Lemma partition_spec (request : SetRequest T) limit :
  let creates := default [] (sr_create request) in
  bt_ok creates -> bt_ok (default [] (sr_update request)) -> (0 < limit)%nat ->
  Forall (fun e => is_ok (to_value e.2) = true) creates ->
  (exists chunks, partition_set_request to_value hash_order request limit = Some (Ok chunks) /\
     partition_of request limit chunks) \/
  (exists c, partition_set_request to_value hash_order request limit = Some (Err (cycle_error c limit)) /\
     (limit < length c)%nat /\ NoDup c /\ c ⊆ creates.*1 /\
     forall x y, x ∈ c -> y ∈ c -> rtc (refers_to creates) x y).
Proof using hash_order_perm.
  intros creates Hok Hupd Hl Hval. pose proof (bt_ok_nodup _ Hok) as Hnd.
  destruct (creation_dependencies_ok (list_to_set creates.*1) creates ∅ Hval) as [deps Hdeps].
  assert (partition_set_request to_value hash_order request limit =
    (let! sorted := sort_creation_components creates.*1 deps limit in
     Some (let? sccs := sorted in Ok (pack_end (pack limit request sccs))))) as ->.
  { unfold partition_set_request, candidates_of. fold creates. by rewrite Hdeps. }
  destruct (sort_components_spec creates.*1 deps limit Hnd) as (sccs&Hperm&Hback&Hmut&Hcase).
  { intros x y. by apply (edge_closed creates deps). }
  assert (NoDup (concat sccs)) as Hnds by by rewrite Hperm.
  destruct Hcase as [[Hlen ->]|(c&Hc&Hlt&->)]; cbn.
  - left. destruct (pack_packed request deps limit sccs) as (C&Hp&Hk&He); try done; [by apply bt_ok_nodup|].
    eexists. split; [done|]. apply (packed_partition request deps limit C); [done|exact Hdeps|by rewrite Hk|exact He|exact Hp].
  - right. exists c. split_and!; try done.
    + apply list_elem_of_split in Hc as (pre&post&->). rewrite concat_app in Hnds. cbn in Hnds.
      apply NoDup_app in Hnds as (_&_&Hnds). by apply NoDup_app in Hnds as (Hnds&_).
    + rewrite <-Hperm. apply list_elem_of_split in Hc as (pre&post&->). rewrite concat_app. cbn. set_solver.
    + intros x y Hx Hy. eapply reach_refers; [done..|]. by apply (Hmut c x y).
Qed.
(** C30: A request is split into chunks that each keep to [maxObjectsInSet]. Together they hold
    every create, update and destroy of the request once, a create refers only to creates of
    its own chunk or of earlier ones, and the updates follow all the creates. The split
    fails only if more creates than the limit refer to each other in a cycle. *)
Theorem partition_sound (request : SetRequest T) limit :
  let creates := default [] (sr_create request) in
  bt_ok creates -> bt_ok (default [] (sr_update request)) -> (0 < limit)%nat ->
  Forall (fun e => is_ok (to_value e.2) = true) creates ->
  (exists chunks, partition_set_request to_value hash_order request limit = Some (Ok chunks) /\
     partition_of request limit chunks) \/
  (exists c, partition_set_request to_value hash_order request limit = Some (Err (cycle_error c limit)) /\
     (limit < length c)%nat /\ NoDup c /\ c ⊆ creates.*1 /\
     forall x y, x ∈ c -> y ∈ c -> rtc (refers_to creates) x y).
Proof using hash_order_perm. apply partition_spec. Qed.
End partition_sound.

(** Two creates that refer to each other, a third that refers to the first, an update and a
    destroy, in chunks of two. *)
Definition mixed_request : SetRequest Value :=
  {| sr_account_id := lit "A"; sr_if_in_state := None;
     sr_create := Some [(lit "a", Object [(lit "parentId", String (lit "#b"))]); (lit "b", Object [(lit "relatedTo/#a", Null)]);
                        (lit "c", Array [String (lit "#a")])];
     sr_update := Some [(lit "u", Object [(lit "mailboxIds/#c", Bool true)])];
     sr_destroy := Some [lit "d"] |}.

_____

§ Your task:
The material above must be output in full. Keep every word as it is.

§ Exercise response:
Lemma partition_spec (request : SetRequest T) limit :
  let creates := default [] (sr_create request) in
  bt_ok creates -> bt_ok (default [] (sr_update request)) -> (0 < limit)%nat ->
  Forall (fun e => is_ok (to_value e.2) = true) creates ->
  (exists chunks, partition_set_request to_value hash_order request limit = Some (Ok chunks) /\
     partition_of request limit chunks) \/
  (exists c, partition_set_request to_value hash_order request limit = Some (Err (cycle_error c limit)) /\
     (limit < length c)%nat /\ NoDup c /\ c ⊆ creates.*1 /\
     forall x y, x ∈ c -> y ∈ c -> rtc (refers_to creates) x y).
Proof using hash_order_perm.
  intros creates Hok Hupd Hl Hval. pose proof (bt_ok_nodup _ Hok) as Hnd.
  destruct (creation_dependencies_ok (list_to_set creates.*1) creates ∅ Hval) as [deps Hdeps].
  assert (partition_set_request to_value hash_order request limit =
    (let! sorted := sort_creation_components creates.*1 deps limit in
     Some (let? sccs := sorted in Ok (pack_end (pack limit request sccs))))) as ->.
  { unfold partition_set_request, candidates_of. fold creates. by rewrite Hdeps. }
  destruct (sort_components_spec creates.*1 deps limit Hnd) as (sccs&Hperm&Hback&Hmut&Hcase).
  { intros x y. by apply (edge_closed creates deps). }
  assert (NoDup (concat sccs)) as Hnds by by rewrite Hperm.
  destruct Hcase as [[Hlen ->]|(c&Hc&Hlt&->)]; cbn.
  - left. destruct (pack_packed request deps limit sccs) as (C&Hp&Hk&He); try done; [by apply bt_ok_nodup|].
    eexists. split; [done|]. apply (packed_partition request deps limit C); [done|exact Hdeps|by rewrite Hk|exact He|exact Hp].
  - right. exists c. split_and!; try done.
    + apply list_elem_of_split in Hc as (pre&post&->). rewrite concat_app in Hnds. cbn in Hnds.
      apply NoDup_app in Hnds as (_&_&Hnds). by apply NoDup_app in Hnds as (Hnds&_).
    + rewrite <-Hperm. apply list_elem_of_split in Hc as (pre&post&->). rewrite concat_app. cbn. set_solver.
    + intros x y Hx Hy. eapply reach_refers; [done..|]. by apply (Hmut c x y).
Qed.
(** C30: A request is split into chunks that each keep to [maxObjectsInSet]. Together they hold
    every create, update and destroy of the request once, a create refers only to creates of
    its own chunk or of earlier ones, and the updates follow all the creates. The split
    fails only if more creates than the limit refer to each other in a cycle. *)
Theorem partition_sound (request : SetRequest T) limit :
  let creates := default [] (sr_create request) in
  bt_ok creates -> bt_ok (default [] (sr_update request)) -> (0 < limit)%nat ->
  Forall (fun e => is_ok (to_value e.2) = true) creates ->
  (exists chunks, partition_set_request to_value hash_order request limit = Some (Ok chunks) /\
     partition_of request limit chunks) \/
  (exists c, partition_set_request to_value hash_order request limit = Some (Err (cycle_error c limit)) /\
     (limit < length c)%nat /\ NoDup c /\ c ⊆ creates.*1 /\
     forall x y, x ∈ c -> y ∈ c -> rtc (refers_to creates) x y).
Proof using hash_order_perm. apply partition_spec. Qed.
End partition_sound.

(** Two creates that refer to each other, a third that refers to the first, an update and a
    destroy, in chunks of two. *)
Definition mixed_request : SetRequest Value :=
  {| sr_account_id := lit "A"; sr_if_in_state := None;
     sr_create := Some [(lit "a", Object [(lit "parentId", String (lit "#b"))]); (lit "b", Object [(lit "relatedTo/#a", Null)]);
                        (lit "c", Array [String (lit "#a")])];
     sr_update := Some [(lit "u", Object [(lit "mailboxIds/#c", Bool true)])];
     sr_destroy := Some [lit "d"] |}.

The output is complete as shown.